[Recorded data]
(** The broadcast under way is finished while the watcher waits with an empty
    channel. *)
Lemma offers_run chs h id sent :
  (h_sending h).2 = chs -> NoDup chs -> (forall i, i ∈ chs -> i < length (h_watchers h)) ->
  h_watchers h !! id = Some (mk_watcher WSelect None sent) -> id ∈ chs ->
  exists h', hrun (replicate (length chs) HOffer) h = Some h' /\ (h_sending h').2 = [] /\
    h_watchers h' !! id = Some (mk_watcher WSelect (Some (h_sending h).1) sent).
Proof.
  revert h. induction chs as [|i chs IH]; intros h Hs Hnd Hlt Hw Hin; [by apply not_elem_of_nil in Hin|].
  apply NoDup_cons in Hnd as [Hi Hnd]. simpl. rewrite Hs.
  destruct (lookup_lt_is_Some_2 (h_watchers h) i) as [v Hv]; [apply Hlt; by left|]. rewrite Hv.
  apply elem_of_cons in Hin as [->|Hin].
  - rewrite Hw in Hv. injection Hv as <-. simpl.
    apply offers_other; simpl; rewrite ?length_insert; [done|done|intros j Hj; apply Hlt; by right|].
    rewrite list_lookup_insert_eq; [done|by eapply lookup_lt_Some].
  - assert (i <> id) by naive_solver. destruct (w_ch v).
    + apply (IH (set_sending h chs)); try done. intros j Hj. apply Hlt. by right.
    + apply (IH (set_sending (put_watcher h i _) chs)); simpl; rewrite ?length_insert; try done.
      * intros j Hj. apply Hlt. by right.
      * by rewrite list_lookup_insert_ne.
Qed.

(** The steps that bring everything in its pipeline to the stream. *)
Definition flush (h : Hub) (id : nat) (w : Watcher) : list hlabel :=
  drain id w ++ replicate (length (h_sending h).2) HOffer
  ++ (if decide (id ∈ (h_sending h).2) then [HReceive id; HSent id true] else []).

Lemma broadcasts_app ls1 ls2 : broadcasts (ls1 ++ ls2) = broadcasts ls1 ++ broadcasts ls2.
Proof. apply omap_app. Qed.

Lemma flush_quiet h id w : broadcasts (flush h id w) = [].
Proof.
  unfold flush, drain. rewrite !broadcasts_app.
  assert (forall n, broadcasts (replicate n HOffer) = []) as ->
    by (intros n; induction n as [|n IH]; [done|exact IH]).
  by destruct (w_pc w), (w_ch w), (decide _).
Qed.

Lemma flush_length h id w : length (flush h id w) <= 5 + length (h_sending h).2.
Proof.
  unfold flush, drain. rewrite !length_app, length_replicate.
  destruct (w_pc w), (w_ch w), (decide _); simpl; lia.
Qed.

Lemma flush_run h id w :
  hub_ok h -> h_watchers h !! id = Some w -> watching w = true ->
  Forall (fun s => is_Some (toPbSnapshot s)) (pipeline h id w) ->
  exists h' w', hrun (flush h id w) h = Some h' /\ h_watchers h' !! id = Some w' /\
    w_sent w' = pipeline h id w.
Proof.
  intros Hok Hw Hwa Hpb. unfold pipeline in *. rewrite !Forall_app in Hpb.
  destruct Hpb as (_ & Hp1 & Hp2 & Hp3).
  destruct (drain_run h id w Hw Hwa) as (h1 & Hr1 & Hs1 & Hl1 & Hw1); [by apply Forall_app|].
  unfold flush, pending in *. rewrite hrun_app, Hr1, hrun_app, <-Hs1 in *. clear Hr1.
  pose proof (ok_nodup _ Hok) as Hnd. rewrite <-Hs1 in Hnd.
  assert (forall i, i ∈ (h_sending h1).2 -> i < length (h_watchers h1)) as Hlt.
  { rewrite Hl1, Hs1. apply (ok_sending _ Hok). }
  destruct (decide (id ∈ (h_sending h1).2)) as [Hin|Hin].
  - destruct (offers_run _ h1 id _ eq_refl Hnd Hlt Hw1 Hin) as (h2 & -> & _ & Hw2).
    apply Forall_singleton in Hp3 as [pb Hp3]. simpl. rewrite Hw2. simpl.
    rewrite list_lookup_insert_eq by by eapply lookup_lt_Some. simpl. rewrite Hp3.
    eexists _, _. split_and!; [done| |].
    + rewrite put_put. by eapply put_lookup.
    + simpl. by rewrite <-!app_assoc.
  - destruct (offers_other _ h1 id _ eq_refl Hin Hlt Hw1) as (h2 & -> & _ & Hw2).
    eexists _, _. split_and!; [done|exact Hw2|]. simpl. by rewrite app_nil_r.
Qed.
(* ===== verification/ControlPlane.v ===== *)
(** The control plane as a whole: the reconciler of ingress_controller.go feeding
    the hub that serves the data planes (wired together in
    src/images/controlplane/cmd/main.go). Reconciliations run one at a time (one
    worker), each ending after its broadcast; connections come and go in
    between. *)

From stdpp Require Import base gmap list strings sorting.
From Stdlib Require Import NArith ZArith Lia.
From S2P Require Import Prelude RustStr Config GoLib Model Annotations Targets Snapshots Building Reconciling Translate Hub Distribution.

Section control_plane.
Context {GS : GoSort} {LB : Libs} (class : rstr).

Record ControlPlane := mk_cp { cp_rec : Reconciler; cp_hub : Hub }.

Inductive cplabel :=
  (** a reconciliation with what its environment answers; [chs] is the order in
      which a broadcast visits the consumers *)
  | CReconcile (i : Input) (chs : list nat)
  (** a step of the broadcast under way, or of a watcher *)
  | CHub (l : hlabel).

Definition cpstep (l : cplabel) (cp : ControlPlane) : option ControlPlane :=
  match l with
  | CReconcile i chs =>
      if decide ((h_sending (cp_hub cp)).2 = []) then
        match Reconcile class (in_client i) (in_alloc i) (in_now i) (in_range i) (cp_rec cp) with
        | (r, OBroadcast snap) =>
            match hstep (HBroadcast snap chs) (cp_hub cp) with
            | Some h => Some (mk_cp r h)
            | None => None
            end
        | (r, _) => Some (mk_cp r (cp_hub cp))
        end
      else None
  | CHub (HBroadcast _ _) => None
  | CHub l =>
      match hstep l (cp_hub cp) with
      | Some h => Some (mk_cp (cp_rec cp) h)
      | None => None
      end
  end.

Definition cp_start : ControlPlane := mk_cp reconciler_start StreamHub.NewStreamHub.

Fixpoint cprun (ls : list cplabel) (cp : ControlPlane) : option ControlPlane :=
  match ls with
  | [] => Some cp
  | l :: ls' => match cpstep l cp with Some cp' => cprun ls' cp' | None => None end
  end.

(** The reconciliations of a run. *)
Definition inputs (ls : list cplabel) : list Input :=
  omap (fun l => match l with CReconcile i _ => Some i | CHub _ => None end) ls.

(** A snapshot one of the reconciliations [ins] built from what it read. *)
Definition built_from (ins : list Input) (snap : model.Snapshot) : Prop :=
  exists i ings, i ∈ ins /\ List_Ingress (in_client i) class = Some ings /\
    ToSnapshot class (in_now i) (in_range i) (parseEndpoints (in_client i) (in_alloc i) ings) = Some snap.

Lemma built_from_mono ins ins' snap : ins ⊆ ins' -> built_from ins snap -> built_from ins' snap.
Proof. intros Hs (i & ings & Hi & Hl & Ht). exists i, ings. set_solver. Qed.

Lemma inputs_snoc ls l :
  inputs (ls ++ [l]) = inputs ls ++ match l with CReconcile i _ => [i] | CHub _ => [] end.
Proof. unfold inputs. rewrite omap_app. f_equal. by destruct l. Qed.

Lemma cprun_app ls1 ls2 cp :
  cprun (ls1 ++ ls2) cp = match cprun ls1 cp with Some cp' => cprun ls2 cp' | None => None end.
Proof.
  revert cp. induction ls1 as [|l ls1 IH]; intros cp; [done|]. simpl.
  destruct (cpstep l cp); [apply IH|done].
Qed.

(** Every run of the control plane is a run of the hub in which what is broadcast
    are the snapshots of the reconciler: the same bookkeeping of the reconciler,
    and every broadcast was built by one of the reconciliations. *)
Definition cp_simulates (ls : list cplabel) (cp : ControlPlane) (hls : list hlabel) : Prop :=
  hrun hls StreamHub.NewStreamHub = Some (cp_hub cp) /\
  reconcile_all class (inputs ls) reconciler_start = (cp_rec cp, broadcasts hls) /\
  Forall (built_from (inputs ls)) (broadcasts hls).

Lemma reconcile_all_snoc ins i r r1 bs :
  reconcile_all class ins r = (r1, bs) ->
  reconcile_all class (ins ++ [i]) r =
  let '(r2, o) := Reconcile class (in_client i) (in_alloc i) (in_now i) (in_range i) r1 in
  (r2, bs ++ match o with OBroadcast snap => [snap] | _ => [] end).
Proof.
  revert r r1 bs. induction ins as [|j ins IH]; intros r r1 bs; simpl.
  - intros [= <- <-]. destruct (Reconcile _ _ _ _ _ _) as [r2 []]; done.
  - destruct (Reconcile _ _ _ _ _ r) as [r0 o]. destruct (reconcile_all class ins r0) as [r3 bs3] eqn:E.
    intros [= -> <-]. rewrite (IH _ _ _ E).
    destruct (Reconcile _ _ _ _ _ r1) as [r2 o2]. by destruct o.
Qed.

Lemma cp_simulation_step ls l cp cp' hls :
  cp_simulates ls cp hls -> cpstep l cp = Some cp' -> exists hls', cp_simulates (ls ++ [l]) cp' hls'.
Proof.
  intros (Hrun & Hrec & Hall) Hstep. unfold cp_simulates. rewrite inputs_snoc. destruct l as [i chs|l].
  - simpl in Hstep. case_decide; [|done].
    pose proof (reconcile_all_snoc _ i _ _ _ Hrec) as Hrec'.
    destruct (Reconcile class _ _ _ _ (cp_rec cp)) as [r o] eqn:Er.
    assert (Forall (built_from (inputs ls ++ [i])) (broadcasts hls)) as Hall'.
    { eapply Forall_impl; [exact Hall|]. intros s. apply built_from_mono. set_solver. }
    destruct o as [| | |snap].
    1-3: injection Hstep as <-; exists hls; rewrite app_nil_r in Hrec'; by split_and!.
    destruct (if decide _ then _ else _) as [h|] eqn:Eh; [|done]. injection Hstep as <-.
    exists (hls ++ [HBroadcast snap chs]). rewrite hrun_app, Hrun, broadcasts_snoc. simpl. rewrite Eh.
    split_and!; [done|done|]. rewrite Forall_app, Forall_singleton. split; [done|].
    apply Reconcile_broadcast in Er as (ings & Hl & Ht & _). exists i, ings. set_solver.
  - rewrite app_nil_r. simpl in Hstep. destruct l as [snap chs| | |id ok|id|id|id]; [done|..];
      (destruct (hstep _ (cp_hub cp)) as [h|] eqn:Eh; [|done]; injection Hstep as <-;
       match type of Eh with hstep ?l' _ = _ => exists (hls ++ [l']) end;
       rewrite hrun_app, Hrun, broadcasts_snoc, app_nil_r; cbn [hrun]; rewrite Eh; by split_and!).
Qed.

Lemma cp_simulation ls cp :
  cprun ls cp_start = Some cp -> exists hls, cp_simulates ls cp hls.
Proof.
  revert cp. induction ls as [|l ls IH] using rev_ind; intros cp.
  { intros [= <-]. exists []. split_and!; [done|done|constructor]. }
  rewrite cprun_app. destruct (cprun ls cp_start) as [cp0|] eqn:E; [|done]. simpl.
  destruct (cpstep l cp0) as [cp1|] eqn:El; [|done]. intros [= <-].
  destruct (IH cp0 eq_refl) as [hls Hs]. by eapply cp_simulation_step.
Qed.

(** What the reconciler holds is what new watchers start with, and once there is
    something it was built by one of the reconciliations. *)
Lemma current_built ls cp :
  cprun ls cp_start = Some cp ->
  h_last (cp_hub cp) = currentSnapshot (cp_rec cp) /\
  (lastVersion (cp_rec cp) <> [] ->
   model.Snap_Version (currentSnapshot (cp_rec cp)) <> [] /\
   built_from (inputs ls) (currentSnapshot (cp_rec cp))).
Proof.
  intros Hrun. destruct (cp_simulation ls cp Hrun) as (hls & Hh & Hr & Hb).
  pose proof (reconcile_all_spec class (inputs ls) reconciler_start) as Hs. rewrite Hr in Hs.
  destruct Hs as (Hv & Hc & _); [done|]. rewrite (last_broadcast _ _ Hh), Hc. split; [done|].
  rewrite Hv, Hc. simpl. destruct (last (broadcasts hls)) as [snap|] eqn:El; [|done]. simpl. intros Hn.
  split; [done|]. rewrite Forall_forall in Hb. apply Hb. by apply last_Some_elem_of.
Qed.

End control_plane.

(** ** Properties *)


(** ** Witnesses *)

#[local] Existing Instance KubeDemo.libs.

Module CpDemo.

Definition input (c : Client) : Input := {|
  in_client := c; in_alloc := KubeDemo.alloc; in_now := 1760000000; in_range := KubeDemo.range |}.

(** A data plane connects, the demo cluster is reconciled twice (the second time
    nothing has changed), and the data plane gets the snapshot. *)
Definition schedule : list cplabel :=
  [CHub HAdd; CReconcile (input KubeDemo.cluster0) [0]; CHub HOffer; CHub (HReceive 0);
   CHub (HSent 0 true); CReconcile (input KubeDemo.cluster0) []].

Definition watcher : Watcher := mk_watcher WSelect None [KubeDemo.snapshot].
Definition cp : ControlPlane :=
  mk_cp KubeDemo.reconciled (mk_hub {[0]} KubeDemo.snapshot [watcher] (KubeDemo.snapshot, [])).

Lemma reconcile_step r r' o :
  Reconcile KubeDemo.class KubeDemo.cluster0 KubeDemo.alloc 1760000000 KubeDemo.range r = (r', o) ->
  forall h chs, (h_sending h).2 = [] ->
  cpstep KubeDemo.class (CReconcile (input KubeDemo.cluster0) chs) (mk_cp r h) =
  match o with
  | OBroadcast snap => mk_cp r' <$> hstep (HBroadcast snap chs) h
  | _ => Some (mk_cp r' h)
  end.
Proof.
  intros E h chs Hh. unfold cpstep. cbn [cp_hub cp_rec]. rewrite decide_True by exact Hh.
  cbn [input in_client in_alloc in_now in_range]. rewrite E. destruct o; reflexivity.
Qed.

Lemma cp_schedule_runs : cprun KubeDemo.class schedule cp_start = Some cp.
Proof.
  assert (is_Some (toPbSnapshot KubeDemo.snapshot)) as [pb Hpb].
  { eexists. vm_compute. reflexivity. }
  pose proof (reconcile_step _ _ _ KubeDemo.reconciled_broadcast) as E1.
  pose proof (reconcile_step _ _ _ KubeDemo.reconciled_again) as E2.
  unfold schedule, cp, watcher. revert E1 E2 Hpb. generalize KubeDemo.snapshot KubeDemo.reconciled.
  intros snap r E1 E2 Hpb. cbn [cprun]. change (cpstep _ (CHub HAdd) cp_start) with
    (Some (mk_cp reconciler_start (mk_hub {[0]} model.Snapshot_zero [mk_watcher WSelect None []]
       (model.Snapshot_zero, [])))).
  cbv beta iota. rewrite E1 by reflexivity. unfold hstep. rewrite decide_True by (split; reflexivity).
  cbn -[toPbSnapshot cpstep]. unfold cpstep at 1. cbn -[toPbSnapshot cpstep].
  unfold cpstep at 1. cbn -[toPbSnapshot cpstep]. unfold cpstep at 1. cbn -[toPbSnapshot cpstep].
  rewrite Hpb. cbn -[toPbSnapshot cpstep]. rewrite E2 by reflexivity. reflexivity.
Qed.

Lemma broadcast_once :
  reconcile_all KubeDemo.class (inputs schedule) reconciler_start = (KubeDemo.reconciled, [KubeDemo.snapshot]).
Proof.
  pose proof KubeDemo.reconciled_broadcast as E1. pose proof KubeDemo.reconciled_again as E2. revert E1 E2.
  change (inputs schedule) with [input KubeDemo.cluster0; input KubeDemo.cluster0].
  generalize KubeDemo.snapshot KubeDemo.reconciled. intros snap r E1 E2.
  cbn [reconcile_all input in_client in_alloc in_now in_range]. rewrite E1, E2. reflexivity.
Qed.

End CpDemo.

▶ [Exercise]:
The first line of the entries, the line with "apply offers_other; simpl;", and every line between them should be retyped exactly, and nothing else.

▶ [Result below]:
(** The broadcast under way is finished while the watcher waits with an empty
    channel. *)
Lemma offers_run chs h id sent :
  (h_sending h).2 = chs -> NoDup chs -> (forall i, i ∈ chs -> i < length (h_watchers h)) ->
  h_watchers h !! id = Some (mk_watcher WSelect None sent) -> id ∈ chs ->
  exists h', hrun (replicate (length chs) HOffer) h = Some h' /\ (h_sending h').2 = [] /\
    h_watchers h' !! id = Some (mk_watcher WSelect (Some (h_sending h).1) sent).
Proof.
  revert h. induction chs as [|i chs IH]; intros h Hs Hnd Hlt Hw Hin; [by apply not_elem_of_nil in Hin|].
  apply NoDup_cons in Hnd as [Hi Hnd]. simpl. rewrite Hs.
  destruct (lookup_lt_is_Some_2 (h_watchers h) i) as [v Hv]; [apply Hlt; by left|]. rewrite Hv.
  apply elem_of_cons in Hin as [->|Hin].
  - rewrite Hw in Hv. injection Hv as <-. simpl.
    apply offers_other; simpl; rewrite ?length_insert; [done|done|intros j Hj; apply Hlt; by right|].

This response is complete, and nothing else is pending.